- [To do] Transcribe every line of the records verbatim.

- [Working data]
(** * rl_sdn_routing: a shallow embedding of the agent, controller,
      topology builder and monitor, with the properties of their
      specification.

    Numbers that the Python code holds as floats (table entries, rewards,
    learning rate, discount, model outputs) are modelled as exact rationals
    [Q]; integers are [Z] or [nat].  The arithmetic of the value update,
    where rounding matters, is taken up with its rounding in module
    [Floating].  The Keras model, Python's [str] and networkx's
    [shortest_path] are external to the repository and enter as section
    variables. *)

From Stdlib Require Import QArith Qabs Qround Qpower ZArith Lia Lqa Ascii.
From Stdlib Require Floats.
From stdpp Require Import gmap strings list pretty.

Local Open Scope string_scope.
Set Warnings "-register-all".

(** ** JSON values, as [json.loads] / [request.get_json] deliver them *)

Inductive json : Type :=
| JNull
| JBool (b : bool)
| JNum (q : Q)
| JStr (s : string)
| JArr (items : list json)
| JObj (fields : list (string * json)).

(** Python truthiness of a decoded JSON value ([not x], [all([...])]). *)
Definition truthy (j : json) : bool :=
  match j with
  | JNull => false
  | JBool b => b
  | JNum q => negb (Qeq_bool q 0)
  | JStr s => negb (String.eqb s "")
  | JArr l => match l with [] => false | _ => true end
  | JObj f => match f with [] => false | _ => true end
  end.

(** [data.get(key)] on a decoded JSON object (keys are unique after
    decoding); a missing key gives [None], which Python shows as [None]
    and the helpers below read as [JNull]. *)
Fixpoint dict_get {V : Type} (key : string) (fields : list (string * V)) : option V :=
  match fields with
  | [] => None
  | (k, v) :: rest => if String.eqb k key then Some v else dict_get key rest
  end.

(** [d[key] = v] on an insertion-ordered dict: an existing key keeps its
    place, a new key goes last. *)
Fixpoint dict_set {V : Type} (key : string) (v : V) (fields : list (string * V))
  : list (string * V) :=
  match fields with
  | [] => [(key, v)]
  | (k, w) :: rest =>
      if String.eqb k key then (k, v) :: rest else (k, w) :: dict_set key v rest
  end.

Definition get_or_null (key : string) (fields : list (string * json)) : json :=
  default JNull (dict_get key fields).

(** A decoded JSON value as an operand of [+]: a number, or a boolean
    (Python's [True] and [False] are 1 and 0); with a string, [None] or a
    dict the sum raises [TypeError].  A list, which numpy would broadcast,
    is outside this model and is treated like the raising cases. *)
Definition as_number (j : json) : option Q :=
  match j with
  | JNum q => Some q
  | JBool b => Some (if b then 1%Q else 0%Q)
  | _ => None
  end.

(** A JSON list read as a numeric vector ([np.array(state)] fed to the
    model); an entry that is not a number is taken to make the model call
    raise. *)
Fixpoint as_vector (l : list json) : option (list Q) :=
  match l with
  | [] => Some []
  | j :: rest =>
      match j, as_vector rest with
      | JNum q, Some v => Some (q :: v)
      | _, _ => None
      end
  end.

(** What a call leaves behind: a returned value or a raised exception. *)
Inductive outcome (A : Type) : Type :=
| Returned (a : A)
| Raised.
Arguments Returned {A} a.
Arguments Raised {A}.

(** ** The path-selection agent (src/rl_agent.py) *)

Module Agent.

Record agent : Type := mkAgent {
  state_size : nat;
  learning_rate : Q;
  discount_factor : Q;
  save_interval : Z;
  possible_paths : gmap string (list json);
  q_table : gmap string (list Q);
  recent_rewards : list json;
  total_steps : Z;
  saved_models : list Z
}.

Definition set_q_table (ag : agent) (t : gmap string (list Q)) : agent :=
  mkAgent (state_size ag) (learning_rate ag) (discount_factor ag)
          (save_interval ag) (possible_paths ag) t
          (recent_rewards ag) (total_steps ag) (saved_models ag).

(** [np.zeros(n)] *)
Definition np_zeros (n : nat) : list Q := replicate n 0%Q.

(** [np.argmax]: index of the first maximal element (0 on an empty list is
    never used: the callers pass a non-empty list). *)
Fixpoint argmax_from (best : Q) (best_idx next_idx : nat) (l : list Q) : nat :=
  match l with
  | [] => best_idx
  | x :: rest =>
      if Qlt_le_dec best x
      then argmax_from x next_idx (S next_idx) rest
      else argmax_from best best_idx (S next_idx) rest
  end.

Definition np_argmax (l : list Q) : nat :=
  match l with
  | [] => 0
  | x :: rest => argmax_from x 0 1 rest
  end.

(** Python's [max] on a list: the first maximal element; raises on []. *)
Fixpoint max_from (best : Q) (l : list Q) : Q :=
  match l with
  | [] => best
  | x :: rest => if Qlt_le_dec best x then max_from x rest else max_from best rest
  end.

Definition py_max (l : list Q) : option Q :=
  match l with
  | [] => None
  | x :: rest => Some (max_from x rest)
  end.

Section WithModel.

(** [str(x)] of a decoded JSON value (Python built-in). *)
Variable py_str : json -> string.
(** [self.model.predict(v)[0][0]]: the network's scalar output. *)
Variable predict : list Q -> Q.

Definition path_key (src dst : json) : string :=
  py_str src ++ "->" ++ py_str dst.

(** The body of the [for path in paths] loop of [get_action]: create the
    table entry if missing, then evaluate the model on the state. *)
Fixpoint score_paths (t : gmap string (list Q)) (n : nat)
         (state : option (list Q)) (paths : list json)
  : gmap string (list Q) * outcome (list Q) :=
  match paths with
  | [] => (t, Returned [])
  | p :: rest =>
      let key := py_str p in
      let t1 := match t !! key with
                | Some _ => t
                | None => <[key := np_zeros n]> t
                end in
      match state with
      | None => (t1, Raised)
      | Some v =>
          match score_paths t1 n state rest with
          | (t2, Returned qs) => (t2, Returned (predict v :: qs))
          | (t2, Raised) => (t2, Raised)
          end
      end
  end.

(** [QLearningAgent.get_action]; [Returned None] is [(None, None)]. *)
Definition get_action (ag : agent) (state : list json) (src dst : json)
  : agent * outcome (option (json * nat)) :=
  match possible_paths ag !! path_key src dst with
  | None => (ag, Returned None)
  | Some paths =>
      match paths with
      | [] => (ag, Returned None)
      | first :: _ =>
          match score_paths (q_table ag) (state_size ag) (as_vector state) paths with
          | (t, Raised) => (set_q_table ag t, Raised)
          | (t, Returned q_values) =>
              let action_idx := np_argmax q_values in
              (set_q_table ag t,
               Returned (Some (nth action_idx paths first, action_idx)))
          end
      end
  end.

(** [QLearningAgent.update_q_table]. *)
Definition update_q_table (ag : agent) (state : list json) (action : json)
           (reward : json) (next_state : list json) : agent * outcome unit :=
  let action_str := py_str action in
  let t1 := match q_table ag !! action_str with
            | Some _ => q_table ag
            | None => <[action_str := np_zeros (state_size ag)]> (q_table ag)
            end in
  let current_q := default [] (t1 !! action_str) in
  match as_vector next_state with
  | None => (set_q_table ag t1, Raised)
  | Some nv =>
      match py_max (map (fun _ => predict nv) (map_to_list t1)) with
      | None => (set_q_table ag t1, Raised)
      | Some next_max_q =>
          match as_number reward with
          | None => (set_q_table ag t1, Raised)
          | Some r =>
              let alpha := learning_rate ag in
              let gamma := discount_factor ag in
              let new_q :=
                map (fun old => (1 - alpha) * old
                                + alpha * (r + gamma * next_max_q))%Q current_q in
              let t2 := <[action_str := new_q]> t1 in
              let steps := (total_steps ag + 1)%Z in
              let ag2 := mkAgent (state_size ag) alpha gamma (save_interval ag)
                                 (possible_paths ag) t2
                                 (recent_rewards ag ++ [reward]) steps
                                 (saved_models ag) in
              if (save_interval ag =? 0)%Z then (ag2, Raised)
              else if (steps mod save_interval ag =? 0)%Z
                   then (mkAgent (state_size ag) alpha gamma (save_interval ag)
                                 (possible_paths ag) t2
                                 (recent_rewards ag ++ [reward]) steps
                                 (saved_models ag ++ [steps]),
                         Returned tt)
                   else (ag2, Returned tt)
          end
      end
  end.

- [Response]
(** * rl_sdn_routing: a shallow embedding of the agent, controller,
      topology builder and monitor, with the properties of their
      specification.

    Numbers that the Python code holds as floats (table entries, rewards,
    learning rate, discount, model outputs) are modelled as exact rationals
    [Q]; integers are [Z] or [nat].  The arithmetic of the value update,
    where rounding matters, is taken up with its rounding in module
    [Floating].  The Keras model, Python's [str] and networkx's
    [shortest_path] are external to the repository and enter as section
    variables. *)

From Stdlib Require Import QArith Qabs Qround Qpower ZArith Lia Lqa Ascii.
From Stdlib Require Floats.
From stdpp Require Import gmap strings list pretty.

Local Open Scope string_scope.
Set Warnings "-register-all".

(** ** JSON values, as [json.loads] / [request.get_json] deliver them *)

Inductive json : Type :=
| JNull
| JBool (b : bool)
| JNum (q : Q)
| JStr (s : string)
| JArr (items : list json)
| JObj (fields : list (string * json)).

(** Python truthiness of a decoded JSON value ([not x], [all([...])]). *)
Definition truthy (j : json) : bool :=
  match j with
  | JNull => false
  | JBool b => b
  | JNum q => negb (Qeq_bool q 0)
  | JStr s => negb (String.eqb s "")
  | JArr l => match l with [] => false | _ => true end
  | JObj f => match f with [] => false | _ => true end
  end.

(** [data.get(key)] on a decoded JSON object (keys are unique after
    decoding); a missing key gives [None], which Python shows as [None]
    and the helpers below read as [JNull]. *)
Fixpoint dict_get {V : Type} (key : string) (fields : list (string * V)) : option V :=
  match fields with
  | [] => None
  | (k, v) :: rest => if String.eqb k key then Some v else dict_get key rest
  end.

(** [d[key] = v] on an insertion-ordered dict: an existing key keeps its
    place, a new key goes last. *)
Fixpoint dict_set {V : Type} (key : string) (v : V) (fields : list (string * V))
  : list (string * V) :=
  match fields with
  | [] => [(key, v)]
  | (k, w) :: rest =>
      if String.eqb k key then (k, v) :: rest else (k, w) :: dict_set key v rest
  end.

Definition get_or_null (key : string) (fields : list (string * json)) : json :=
  default JNull (dict_get key fields).

(** A decoded JSON value as an operand of [+]: a number, or a boolean
    (Python's [True] and [False] are 1 and 0); with a string, [None] or a
    dict the sum raises [TypeError].  A list, which numpy would broadcast,
    is outside this model and is treated like the raising cases. *)
Definition as_number (j : json) : option Q :=
  match j with
  | JNum q => Some q
  | JBool b => Some (if b then 1%Q else 0%Q)
  | _ => None
  end.

(** A JSON list read as a numeric vector ([np.array(state)] fed to the
    model); an entry that is not a number is taken to make the model call
    raise. *)
Fixpoint as_vector (l : list json) : option (list Q) :=
  match l with
  | [] => Some []
  | j :: rest =>
      match j, as_vector rest with
      | JNum q, Some v => Some (q :: v)
      | _, _ => None
      end
  end.

(** What a call leaves behind: a returned value or a raised exception. *)
Inductive outcome (A : Type) : Type :=
| Returned (a : A)
| Raised.
Arguments Returned {A} a.
Arguments Raised {A}.

(** ** The path-selection agent (src/rl_agent.py) *)

Module Agent.

Record agent : Type := mkAgent {
  state_size : nat;
  learning_rate : Q;
  discount_factor : Q;
  save_interval : Z;
  possible_paths : gmap string (list json);
  q_table : gmap string (list Q);
  recent_rewards : list json;
  total_steps : Z;
  saved_models : list Z
}.

Definition set_q_table (ag : agent) (t : gmap string (list Q)) : agent :=
  mkAgent (state_size ag) (learning_rate ag) (discount_factor ag)
          (save_interval ag) (possible_paths ag) t
          (recent_rewards ag) (total_steps ag) (saved_models ag).

(** [np.zeros(n)] *)
Definition np_zeros (n : nat) : list Q := replicate n 0%Q.

(** [np.argmax]: index of the first maximal element (0 on an empty list is
    never used: the callers pass a non-empty list). *)
Fixpoint argmax_from (best : Q) (best_idx next_idx : nat) (l : list Q) : nat :=
  match l with
  | [] => best_idx
  | x :: rest =>
      if Qlt_le_dec best x
      then argmax_from x next_idx (S next_idx) rest
      else argmax_from best best_idx (S next_idx) rest
  end.

Definition np_argmax (l : list Q) : nat :=
  match l with
  | [] => 0
  | x :: rest => argmax_from x 0 1 rest
  end.

(** Python's [max] on a list: the first maximal element; raises on []. *)
Fixpoint max_from (best : Q) (l : list Q) : Q :=
  match l with
  | [] => best
  | x :: rest => if Qlt_le_dec best x then max_from x rest else max_from best rest
  end.

Definition py_max (l : list Q) : option Q :=
  match l with
  | [] => None
  | x :: rest => Some (max_from x rest)
  end.

Section WithModel.

(** [str(x)] of a decoded JSON value (Python built-in). *)
Variable py_str : json -> string.
(** [self.model.predict(v)[0][0]]: the network's scalar output. *)
Variable predict : list Q -> Q.

Definition path_key (src dst : json) : string :=
  py_str src ++ "->" ++ py_str dst.

(** The body of the [for path in paths] loop of [get_action]: create the
    table entry if missing, then evaluate the model on the state. *)
Fixpoint score_paths (t : gmap string (list Q)) (n : nat)
         (state : option (list Q)) (paths : list json)
  : gmap string (list Q) * outcome (list Q) :=
  match paths with
  | [] => (t, Returned [])
  | p :: rest =>
      let key := py_str p in
      let t1 := match t !! key with
                | Some _ => t
                | None => <[key := np_zeros n]> t
                end in
      match state with
      | None => (t1, Raised)
      | Some v =>
          match score_paths t1 n state rest with
          | (t2, Returned qs) => (t2, Returned (predict v :: qs))
          | (t2, Raised) => (t2, Raised)
          end
      end
  end.

(** [QLearningAgent.get_action]; [Returned None] is [(None, None)]. *)
Definition get_action (ag : agent) (state : list json) (src dst : json)
  : agent * outcome (option (json * nat)) :=
  match possible_paths ag !! path_key src dst with
  | None => (ag, Returned None)
  | Some paths =>
      match paths with
      | [] => (ag, Returned None)
      | first :: _ =>
          match score_paths (q_table ag) (state_size ag) (as_vector state) paths with
          | (t, Raised) => (set_q_table ag t, Raised)
          | (t, Returned q_values) =>
              let action_idx := np_argmax q_values in
              (set_q_table ag t,
               Returned (Some (nth action_idx paths first, action_idx)))
          end
      end
  end.

(** [QLearningAgent.update_q_table]. *)
Definition update_q_table (ag : agent) (state : list json) (action : json)
           (reward : json) (next_state : list json) : agent * outcome unit :=
  let action_str := py_str action in
  let t1 := match q_table ag !! action_str with
            | Some _ => q_table ag
            | None => <[action_str := np_zeros (state_size ag)]> (q_table ag)
            end in
  let current_q := default [] (t1 !! action_str) in
  match as_vector next_state with
  | None => (set_q_table ag t1, Raised)
  | Some nv =>
      match py_max (map (fun _ => predict nv) (map_to_list t1)) with
      | None => (set_q_table ag t1, Raised)
      | Some next_max_q =>
          match as_number reward with
          | None => (set_q_table ag t1, Raised)
          | Some r =>
              let alpha := learning_rate ag in
              let gamma := discount_factor ag in
              let new_q :=
                map (fun old => (1 - alpha) * old
                                + alpha * (r + gamma * next_max_q))%Q current_q in
              let t2 := <[action_str := new_q]> t1 in
              let steps := (total_steps ag + 1)%Z in
              let ag2 := mkAgent (state_size ag) alpha gamma (save_interval ag)
                                 (possible_paths ag) t2
                                 (recent_rewards ag ++ [reward]) steps
                                 (saved_models ag) in
              if (save_interval ag =? 0)%Z then (ag2, Raised)
              else if (steps mod save_interval ag =? 0)%Z
                   then (mkAgent (state_size ag) alpha gamma (save_interval ag)
                                 (possible_paths ag) t2
                                 (recent_rewards ag ++ [reward]) steps
                                 (saved_models ag ++ [steps]),
                         Returned tt)
                   else (ag2, Returned tt)
          end
      end
  end.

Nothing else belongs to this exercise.